The accurate diagnosis of faults in bearing components is crucial for the safe and efficient operation of electrical and power drives. These machines generate sound and vibration signals that indicate their operational state. While vibration signals are often utilized for fault diagnosis, they require costly transducers. On the other hand, sound signal transducers are more affordable, but their lower signal-to-noise ratio complicates the differentiation between healthy and faulty bearings. This paper addresses these challenges by introducing a machine sound-based bearing fault diagnosis system. The proposed method employs a novel Log Energy-based Empirical Mode Decomposition and Reconstruction for advanced sound preprocessing. Feature extraction is performed using Machine Mel-frequency Cepstral Coefficients, with feature selection facilitated by a Genetic Algorithm. Classification is achieved through Support Vector Machines. The system demonstrated a high classification accuracy of 99.26% on the SUBF v2.0 dataset, outperforming other diagnostic methods, even in noisy conditions.
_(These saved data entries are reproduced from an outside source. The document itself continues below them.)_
(** [np.arange(start, stop, step)] on integers: [start, start + step, ...]
    below [stop]. *)
Definition np_arange (start stop : Z) (step : positive) : list Q :=
  map (fun i => inject_Z (start + Z.of_nat i * Z.pos step))
      (seq 0 (Z.to_nat ((stop - start + Z.pos step - 1) / Z.pos step))).

(** Boolean indexing [x[mask]]. *)
Definition np_mask (p : Q -> bool) (xs : list Q) : list Q := filter p xs.

(** [y[p(x)]]: an array indexed by a mask computed from another array of
    the same length. *)
Definition np_mask_by {A} (p : Q -> bool) (xs : list Q) (ys : list A) : list A :=
  map snd (filter (fun xy => p (fst xy)) (combine xs ys)).

(** [np.ones_like(x)]. *)
Definition np_ones_like {A} (xs : list A) : list Expr := map (fun _ => Cst 1) xs.


(** Compute the real value of an expression with literal rationals. *)
Ltac evalR_simpl :=
  cbn [evalR pow]; unfold Q2R; simpl; rewrite ?Rinv_1, ?Rmult_1_r.

(** ** The rational evaluator refines the real semantics *)

Lemma Q2R_qpow (q : Q) (n : nat) : Q2R (qpow q n) = pow (Q2R q) n.
Proof.
  induction n as [|n IH]; simpl; [apply RMicromega.Q2R_1|].
  rewrite Q2R_mult, IH. reflexivity.
Qed.

Lemma Q2R_Qabs (q : Q) : Q2R (Qabs q) = Rabs (Q2R q).
Proof.
  destruct (Qlt_le_dec q 0) as [Hn|Hp].
  - rewrite (Qeq_eqR _ _ (Qabs_neg q (Qlt_le_weak _ _ Hn))), Q2R_opp.
    rewrite Rabs_left; [reflexivity|].
    apply Qlt_Rlt in Hn. rewrite RMicromega.Q2R_0 in Hn. exact Hn.
  - rewrite (Qeq_eqR _ _ (Qabs_pos q Hp)).
    rewrite Rabs_pos_eq; [reflexivity|].
    apply Qle_Rle in Hp. rewrite RMicromega.Q2R_0 in Hp. exact Hp.
Qed.

#[export] Hint Rewrite Q2R_qpow Q2R_Qabs : q2r.

(** Case analysis on the evaluation of the two operands of a binary
    operator. *)
Ltac evalQ_cases x a b :=
  destruct (evalQ x a) as [u|] eqn:Ea; destruct (evalQ x b) as [v|] eqn:Eb;
  simpl; try discriminate.

(** Refinement: when the executable evaluator returns a rational, numpy
    returns a finite value and it is that rational. *)
Lemma evalQ_sound (x : Q) (e : Expr) (q : Q) :
  evalQ x e = Some q -> dom (Q2R x) e /\ evalR (Q2R x) e = Q2R q.
Proof.
  revert q; induction e as [| c | | a IHa b IHb | a IHa b IHb | a IHa b IHb
                            | a IHa b IHb | a IHa | a IHa n | a IHa | a IHa
                            | a IHa | a IHa | a IHa | a IHa | a IHa];
    intros q H; simpl in *; try discriminate.
  - injection H as <-. auto.
  - injection H as <-. auto.
  - evalQ_cases x a b. injection H as <-.
    destruct (IHa u eq_refl), (IHb v eq_refl). split; [tauto|].
    autorewrite with q2r. congruence.
  - evalQ_cases x a b. injection H as <-.
    destruct (IHa u eq_refl), (IHb v eq_refl). split; [tauto|].
    autorewrite with q2r. congruence.
  - evalQ_cases x a b. injection H as <-.
    destruct (IHa u eq_refl), (IHb v eq_refl). split; [tauto|].
    autorewrite with q2r. congruence.
  - evalQ_cases x a b.
    destruct (Qeq_bool v 0) eqn:Ez; [discriminate|]. injection H as <-.
    assert (Hv : ~ (v == 0)%Q) by (rewrite <- Qeq_bool_iff; congruence).
    destruct (IHa u eq_refl), (IHb v eq_refl).
    rewrite Q2R_div by exact Hv. repeat split; try tauto; try congruence.
    rewrite H2. apply Q2R_neq, Hv.
  - destruct (evalQ x a) as [u|] eqn:Ea; simpl in H; try discriminate.
    injection H as <-. destruct (IHa u eq_refl). split; [tauto|].
    rewrite Q2R_opp. congruence.
  - destruct (evalQ x a) as [u|] eqn:Ea; simpl in H; try discriminate.
    injection H as <-. destruct (IHa u eq_refl). split; [tauto|].
    rewrite Q2R_qpow. congruence.
  - destruct (evalQ x a) as [u|] eqn:Ea; simpl in H; try discriminate.
    injection H as <-. destruct (IHa u eq_refl). split; [tauto|].
    rewrite Q2R_Qabs. congruence.
Qed.

(** A guard that passed on a rational value. *)
Lemma guard_true (p : Q -> bool) (o : option Q) :
  guard p o = true -> exists v, o = Some v /\ p v = true.
Proof. destruct o; simpl; [eauto | discriminate]. Qed.

(** Soundness of the checker: an expression accepted by [safe] at a
    rational sample point evaluates to a finite number there. *)
Lemma safe_sound (x : Q) (e : Expr) : safe x e = true -> dom (Q2R x) e.
Proof.
  induction e; simpl; intros H;
    repeat match goal with
    | H : _ && _ = true |- _ => apply andb_prop in H as [? ?]
    | H : guard _ _ = true |- _ => apply guard_true in H as (? & ? & ?)
    | Ev : evalQ _ _ = Some _ |- _ =>
        apply evalQ_sound in Ev as [_ ->]
    | H : negb _ = true |- _ => apply negb_true_iff in H
    | H : Qle_bool _ _ = true |- _ => apply Qle_bool_iff, Qle_Rle in H
    end;
    rewrite ?Q2R_opp, ?RMicromega.Q2R_0, ?RMicromega.Q2R_1 in *;
    repeat split; auto.
  - apply Q2R_neq. rewrite <- Qeq_bool_iff. congruence.
  - apply Rnot_le_lt. intros Hle. rewrite <- RMicromega.Q2R_0 in Hle.
    apply Rle_Qle, Qle_bool_iff in Hle. congruence.
  - match goal with H : (Q2R (-1) <= _)%R |- _ =>
      replace (Q2R (-1)) with (-1)%R in H by (unfold Q2R; simpl; lra) end.
    assumption.
Qed.

(** ** Substitution and elementwise application *)

Lemma evalR_subst (r : R) (s e : Expr) :
  evalR r (subst s e) = evalR (evalR r s) e.
Proof. induction e; simpl; congruence. Qed.

Lemma dom_subst (r : R) (s e : Expr) :
  dom r s -> (dom r (subst s e) <-> dom (evalR r s) e).
Proof.
  intros Hs. induction e; simpl; rewrite ?evalR_subst; tauto.
Qed.

(** The value of the [i]-th element of [f(x)] is [f] at the [i]-th
    sample point. *)
Lemma np_apply_cst (f : Expr) (q : Q) (r : R) :
  evalR r (subst (Cst q) f) = evalR (Q2R q) f.
Proof. apply evalR_subst. Qed.

(** A curve sampled at rational points is finite everywhere when the
    checker accepts every sample point. *)
Lemma np_apply_safe (f : Expr) (xs : list Q) :
  forallb (fun q => safe q f) xs = true ->
  Forall (dom 0%R) (np_apply f (arr xs)).
Proof.
  intros H. rewrite forallb_forall in H. apply Forall_forall.
  unfold np_apply, arr. intros e He. rewrite map_map in He.
  apply in_map_iff in He as (q & <- & Hq).
  apply (dom_subst 0%R (Cst q) f I). apply safe_sound, H, Hq.
Qed.

(** ** Sampling *)

Lemma length_np_linspace (a b : Q) (n : nat) : length (np_linspace a b n) = n.
Proof.
  destruct n as [|[|k]]; simpl; [reflexivity | reflexivity |].
  rewrite length_map, length_seq. reflexivity.
Qed.

Lemma Q_of_nat_le (i k : nat) : (i <= k)%nat ->
  (inject_Z (Z.of_nat i) <= inject_Z (Z.of_nat k))%Q.
Proof. intros H. rewrite <- Zle_Qle. lia. Qed.

(** An inner sample point lies between the endpoints. *)
Lemma linspace_point_bounds (a b : Q) (i k : nat) :
  (a <= b)%Q -> (i <= k)%nat -> (0 < k)%nat ->
  (a <= a + inject_Z (Z.of_nat i) * ((b - a) / inject_Z (Z.of_nat k)) <= b)%Q.
Proof.
  intros Hab Hik Hk.
  set (d := ((b - a) / inject_Z (Z.of_nat k))%Q).
  assert (Hk' : (0 < inject_Z (Z.of_nat k))%Q) by (change 0%Q with (inject_Z 0); rewrite <- Zlt_Qlt; lia).
  assert (Hd : (0 <= d)%Q).
  { unfold d, Qdiv. apply Qmult_le_0_compat; [lra|].
    apply Qlt_le_weak, Qinv_lt_0_compat, Hk'. }
  assert (Hkd : (inject_Z (Z.of_nat k) * d == b - a)%Q).
  { unfold d. field. intros Hz. rewrite Hz in Hk'. discriminate. }
  assert (Hi0 : (0 <= inject_Z (Z.of_nat i))%Q) by (change 0%Q with (inject_Z 0); rewrite <- Zle_Qle; lia).
  pose proof (Q_of_nat_le i k Hik) as Hik'.
  split.
  - assert (0 <= inject_Z (Z.of_nat i) * d)%Q by (apply Qmult_le_0_compat; auto). lra.
  - assert (inject_Z (Z.of_nat i) * d <= inject_Z (Z.of_nat k) * d)%Q
      by (apply Qmult_le_compat_r; auto). lra.
Qed.

(** Every sample point of [np.linspace(a, b, n)] lies in [[a, b]]. *)
Lemma np_linspace_bounds (a b : Q) (n : nat) :
  (a <= b)%Q -> Forall (fun v => a <= v <= b)%Q (np_linspace a b n).
Proof.
  intros Hab. destruct n as [|[|k]].
  - constructor.
  - constructor; [lra | constructor].
  - unfold np_linspace. cbv beta iota. apply Forall_forall. intros v Hv. apply in_map_iff in Hv as (i & <- & Hi).
    apply in_seq in Hi.
    cbv beta. destruct (Nat.eqb_spec i (S k)) as [_|Hne]; [lra|].
    apply linspace_point_bounds; [exact Hab | lia | lia].
Qed.

(** ** Masks *)

(** Every element kept by a mask satisfies it. *)
Lemma np_mask_spec (p : Q -> bool) (xs : list Q) :
  Forall (fun v => p v = true) (np_mask p xs).
Proof.
  apply Forall_forall. intros v Hv. unfold np_mask in Hv.
  apply filter_In in Hv as [_ Hv]. exact Hv.
Qed.

(** Masking an array by its own values keeps only the values the mask
    accepts. *)
Lemma np_mask_by_self (p : Q -> bool) (xs : list Q) :
  Forall (fun v => p v = true) (np_mask_by p xs xs).
Proof.
  apply Forall_forall. intros v Hv. unfold np_mask_by in Hv.
  apply in_map_iff in Hv as ([a b] & <- & Hab).
  apply filter_In in Hab as [Hab Hm]. simpl in *.
  assert (a = b) as <-.
  { clear Hm. induction xs as [|x xs IH]; simpl in Hab; [contradiction|].
    destruct Hab as [E|Hab]; [injection E as -> ->; reflexivity | auto]. }
  exact Hm.
Qed.

(** Arrays computed from the same samples satisfy pointwise what the
    formulas satisfy at each sample. *)
Lemma np_apply_Forall2 (P : R -> R -> Prop) (f g : Expr) (xs : list Expr) :
  Forall (fun s => P (evalR (evalR 0 s) f) (evalR (evalR 0 s) g)) xs ->
  Forall2 (fun ex ey => P (evalR 0 ex) (evalR 0 ey)) (np_apply f xs) (np_apply g xs).
Proof. induction 1; simpl; constructor; rewrite ?evalR_subst; auto. Qed.

(** The graph of a formula over its sample array. *)
Lemma np_apply_graph (P : R -> R -> Prop) (f : Expr) (xs : list Expr) :
  Forall (fun s => P (evalR 0 s) (evalR (evalR 0 s) f)) xs ->
  Forall2 (fun ex ey => P (evalR 0 ex) (evalR 0 ey)) xs (np_apply f xs).
Proof. induction 1; simpl; constructor; rewrite ?evalR_subst; auto. Qed.

(** The real values of an array computed by a formula. *)
Lemma map_evalR_np_apply (f : Expr) (ts : list Expr) :
  map (evalR 0) (np_apply f ts) = map (fun r => evalR r f) (map (evalR 0) ts).
Proof. unfold np_apply. rewrite !map_map. apply map_ext. intros t. apply evalR_subst. Qed.

Lemma Q2R_of_nat (i : nat) : Q2R (inject_Z (Z.of_nat i)) = INR i.
Proof. unfold Q2R; simpl. rewrite Rinv_1, Rmult_1_r, INR_IZR_INZ. reflexivity. Qed.

(** The real values of the symbolic sample points of
    [np.linspace(a, b, k + 2)]: evenly spaced from [a] to [b], both
    included. *)
Lemma np_linspace_e_evalR (a b : Expr) (k : nat) :
  map (evalR 0) (np_linspace_e a b (S (S k))) =
  map (fun i => evalR 0 a + INR i * ((evalR 0 b - evalR 0 a) / INR (S k)))%R (seq 0 (S (S k))).
Proof.
  unfold np_linspace_e. rewrite map_map. apply map_ext_in. intros i _.
  destruct (Nat.eqb_spec i (S k)) as [->|_].
  - field. apply not_0_INR. lia.
  - cbn [evalR]. rewrite !Q2R_of_nat. reflexivity.
Qed.

End Numpy.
This approach is particularly suited for industrial applications, offering a reliable solution for preventing downtime and ensuring the reliability of equipment. •Experimental setup emulates real-world faults, records dataset with low-cost microphone.•Novel Log Energy-based Empirical Mode Decomposition and Reconstruction (LEEMDR) for preprocessing.•Feature extraction with Machine Mel Frequency Cepstral Coefficients (MMFCCs) for bearing sound.•Intelligent fault diagnostic system achieves 99.26% accuracy, 99.07% sensitivity, and 99.63% specificity.